With breakneck speed, the BMS has set the mail-ballot election for SEIU’s attempted unionization of home care providers to begin on Friday, August 1. DHS and SEIU are prohibited from the unfair labor and election practices for which SEIU is often known. If you are threatened, coerced, or harassed in any way, please contact the police and the BMS and please let us know so we can keep a record of it. Please share this information with EVERY PCA you know so that they know that they can vote NO to unionize.

We are trying to set up mailings and phone calls to inform PCAs. If you would like to help with this, please let Hollee know.

Here’s the important “fine print”:

Ballots will be mailed to each eligible employee at the home address supplied by the State of Minnesota, Department of Human Services, together with a letter of explanation and a stamped, self-addressed return envelope.
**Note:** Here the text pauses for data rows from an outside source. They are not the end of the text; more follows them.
(** * metag_partitioning: the log(D_max) label-propagation engine

    A shallow embedding of [src/logSortGraph500.cpp]: the bucket scan of
    [cluster_reads_par] (naive variant) and of [cluster_reads_par_inactive]
    (retirement variant, with or without load balancing), the retirement
    step, the termination vote and [get_partition_seeds].

    Ranks are the positions of a list: the state of a run on [p] ranks is a
    list of [p] local buffers, and a collective takes the list of the
    contributions of all ranks and returns the list of what each receives. *)

From Stdlib Require Import ZArith Lia.
From stdpp Require Import base list numbers sorting.

Local Open Scope Z_scope.

(** ** Tuple model

    [Graph500Generator::tuple_type] is [std::tuple<int64_t,int64_t,int64_t>];
    the layers are addressed by [kmerTuple::kmer], [kmerTuple::Pn] and
    [kmerTuple::Pc] (configParam.hpp). *)

Record tuple_t : Type := mk_tuple { kmer : Z; Pn : Z; Pc : Z }.

Definition set_Pn (v : Z) (t : tuple_t) : tuple_t := mk_tuple (kmer t) v (Pc t).
Definition set_Pc (v : Z) (t : tuple_t) : tuple_t := mk_tuple (kmer t) (Pn t) v.

(** [std::swap(std::get<Pn>(t), std::get<Pc>(t))] *)
Definition swap_Pn_Pc (t : tuple_t) : tuple_t := mk_tuple (kmer t) (Pc t) (Pn t).

(** [const unsigned int MAX = std::numeric_limits<ReadIdType>::max()] with
    [ReadIdType = uint32_t]. *)
Definition MAX : Z := 2 ^ 32 - 1.

(** [static constexpr uint32_t inactive_partition = MAX] *)
Definition inactive_partition : Z := MAX.

(** Conversion of an [int64_t] to [uint32_t], as in
    [uint32_t prev_pn = std::get<Pn>(prev_el)]. *)
Definition to_uint32 (z : Z) : Z := z mod 2 ^ 32.

(** The tuple a default-constructed [tuple_t] holds. *)
Definition tuple_zero : tuple_t := mk_tuple 0 0 0.

#[global] Instance tuple_t_eq_dec : EqDecision tuple_t.
Proof. solve_decision. Defined.

#[global] Instance tuple_t_inhabited : Inhabited tuple_t := populate tuple_zero.

(** ** Comparators of the engine *)

(** The lambda given to [mxx::sort] in the main loop: by [Pc], then [Pn]. *)
Definition pc_pn_less (x y : tuple_t) : bool :=
  (Pc x <? Pc y) || ((Pc x =? Pc y) && (Pn x <? Pn y)).
(** * onnx/helper.py: a shallow embedding and its checked properties

    The Python module [onnx/helper.py] builds, decodes and prints the records
    of the ONNX intermediate representation.  This file embeds the functions
    of that module as Rocq functions and proves the properties stated for
    them.

    Conventions of the embedding.
    - A Python function that may raise returns a [result]; the exception is
      the one the source raises ([ValueError], [TypeError], a failed
      [assert], a missing dictionary key, ...).
    - Python integers are [Z].  Python text is a [string], one character per
      code point (code points below 256), and [bytes] is a list of bytes.
    - A protobuf message is a record; an optional field is an [option]
      ([Some] when the field has been set), a repeated field is a [list].
      A write to a value field of an attribute or of a tensor goes through
      the check of the schema layer for the kind of the field: an integer
      field refuses a value outside its range, a 32-bit float field holds
      the value rounded to single precision, and a field refuses a value of
      another type.
    - The float type of the host language is the class [Host].  What the
      module imports from the rest of the package (the element-type tables
      of [onnx.mapping], the constants [IR_VERSION] and
      [defs.onnx_opset_version()]) and the text formatters of the host
      language are the fields of the class [Collaborators]. *)

From stdpp Require Import base option list strings gmap pretty.
From Stdlib Require Import ZArith Lia Strings.Ascii Strings.Byte.
From Stdlib Require Floats.SpecFloat.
Ballots will be mailed on Friday, August 1, 2014, and must be returned to the Bureau of Mediation Services, 1380 Energy Lane, Suite 2, St. Paul, Minnesota 55108-5253, in the envelopes furnished for that purpose in order to be counted.

Any eligible employee who has not received their ballot by Friday, August 8, 2014, must personally call the Bureau at (651) 649-5421 and request that a second ballot be mailed to them.

All ballots must be returned to the Bureau office no later than 4:30 pm on Monday, August 25, 2014.

http://mn.gov/bms/ELECTION–HOME%20HEALTH%20CARE%20PROVIDERS%20Order.pdf

To say that Hollee and others aren’t sitting still is understatement. To say that the DFL, SEIU and AFSCME don’t get it that this will hurt them this November is understatement. I published 4 articles written by child care providers who are Democrats who oppose SEIU’s and AFSCME’s unionization drive. See here, here, here and here.

After the Harris v. Quinn ruling, SEIU and AFSCME said that the ruling wouldn’t prevent them from continuing their organizing drive. This news is proof they meant what they said. The thing is that the Harris v. Quinn ruling didn’t say they couldn’t organize. The heart of that ruling said that PCAs and others who are quasi-government employees couldn’t be forced into paying dues or fair share fees.

This organizing drive is just reminding these small business owners that the DFL doesn’t listen to them, that the DFL only listens to the special interests write big checks for their campaigns. The so-called party of the people is really the party of, by and for the elitists and special interests.

This organizing drive is proof that the DFL will always give a higher priority to bigger campaign contributions than it puts on doing the right thing. That’s a sickening thought.